And that is why it is worth repeating all the details of building the Tabernacle adding only the word “And it was done” … to stress the infinite importance of actual deed in this physical world.

This is the reality that the Tabernacle (and later the Holy Temple “Bait HaMikdosh”) reveals.

This brings us to the topic of Moshiach. According to Judaism one of the main accomplishments of Moshiach will be to build a Third Temple. Moshiach will not suffice with big miracles and spiritual revelations (as some religions mistakenly teach) because only thorough actual deeds (commandments) done in this physical world can G-d will be revealed here (as He was on Mount Sinai): the Commandments are not only higher than the highest heavens but they actually make heaven on earth.

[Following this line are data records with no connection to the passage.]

(** * AIX data graph: the log parsing and normalisation layer

    A shallow embedding of the error-report (errpt) parser of
    [utils/ssh_manager.py], of the error-report collector of
    [collectors/errpt_collector.py] and of the system-log collector of
    [collectors/syslog_collector.py], with the properties of the
    specification that concern them.

    Python values are embedded as follows.
    - [str] is [string].  A character stands for the code point of the same
      number, so the model covers text over the code points 0..255; the
      character classes below ([isspace], [isdigit], [isword], [lower],
      [upper]) follow CPython on that range.
    - a [dict] with string keys is a [gmap string _]; [d.get(k, x)] is
      [default x (d !! k)], [d[k] = v] is [<[k:=v]> d], and the truth value
      of a dict is [d <> empty].
    - a [list] is a [list], [append] adds at the end. *)

From Stdlib Require Import ZArith NArith Ascii String List Bool Lia.
From stdpp Require Import base option list strings pretty gmap fin_maps.

Local Open Scope string_scope.
Local Open Scope list_scope.

(** ** Python string operations *)

Module PyStr.

(** [c.isspace()], the characters removed by [str.strip()]:
    TAB..CR, FS..US, space, NEL and the no-break space. *)
Definition isspace (c : ascii) : bool :=
  let n := N_of_ascii c in
  ((9 <=? n) && (n <=? 13) || (28 <=? n) && (n <=? 32)
   || (n =? 133) || (n =? 160))%N.

(** [\d] of the [re] module on [str] patterns: a decimal digit. *)
Definition isdigit (c : ascii) : bool :=
  let n := N_of_ascii c in ((48 <=? n) && (n <=? 57))%N.

(** [\w] of the [re] module on [str] patterns: an alphanumeric character
    (letters, digits and numeric characters) or the underscore. *)
Definition isword (c : ascii) : bool :=
  let n := N_of_ascii c in
  ((48 <=? n) && (n <=? 57) || (65 <=? n) && (n <=? 90) || (n =? 95)
   || (97 <=? n) && (n <=? 122)
   || (n =? 170) || (n =? 178) || (n =? 179) || (n =? 181) || (n =? 185)
   || (n =? 186) || (188 <=? n) && (n <=? 190)
   || (192 <=? n) && (n <=? 214) || (216 <=? n) && (n <=? 246)
   || (248 <=? n))%N.

Definition lower_char (c : ascii) : ascii :=
  let n := N_of_ascii c in
  if ((65 <=? n) && (n <=? 90) || (192 <=? n) && (n <=? 214)
      || (216 <=? n) && (n <=? 222))%N
  then ascii_of_N (n + 32) else c.

(** [s.lower()] *)
Fixpoint lower (s : string) : string :=
  match s with
  | EmptyString => EmptyString
  | String c s' => String (lower_char c) (lower s')
  end.

(** The upper-case form of one character.  The sharp s becomes two
    characters.  The micro sign and the y with diaeresis have upper-case
    forms outside the range of the model and are kept; the callers only
    test the result for ASCII substrings, which this does not change. *)
Definition upper_char (c : ascii) : string :=
  let n := N_of_ascii c in
  if ((97 <=? n) && (n <=? 122) || (224 <=? n) && (n <=? 246)
      || (248 <=? n) && (n <=? 254))%N
  then String (ascii_of_N (n - 32)) EmptyString
  else if (n =? 223)%N then "SS"
  else String c EmptyString.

Indeed this is the secret of THE ENLIVENING OF THE DEAD (last of the 13 principles of Jewish Faith). That Moshiach will cause even the highest souls such as Moses and Avraham to leave the highest heavens to be clothed in bodies in this physical world of ACTION. Because only here can G-d’s true essence be revealed.

(Today we are forbidden to do any commandments or learn Torah in a Jewish Graveyard. Because the dead are aware of what goes on around them and they are pained by the reminder that there is a real world where one can ACTUALLY serve the Creator but in the future they will ‘Awaken and rejoice’).

But it all depends on us. One more good deed, word or even thought can tilt the scales, make a perfect NEW world (This Shabbat we read ‘HaChodesh HaZeh LaChem’ i.e. this renewal is up to us) and reveal ………

Moshiach NOW!!!

Copyright © 1999-2017 Rabbi Tuvia Bolton. All rights reserved. No unauthorized reproduction or copying of this material shall occur without prior permission.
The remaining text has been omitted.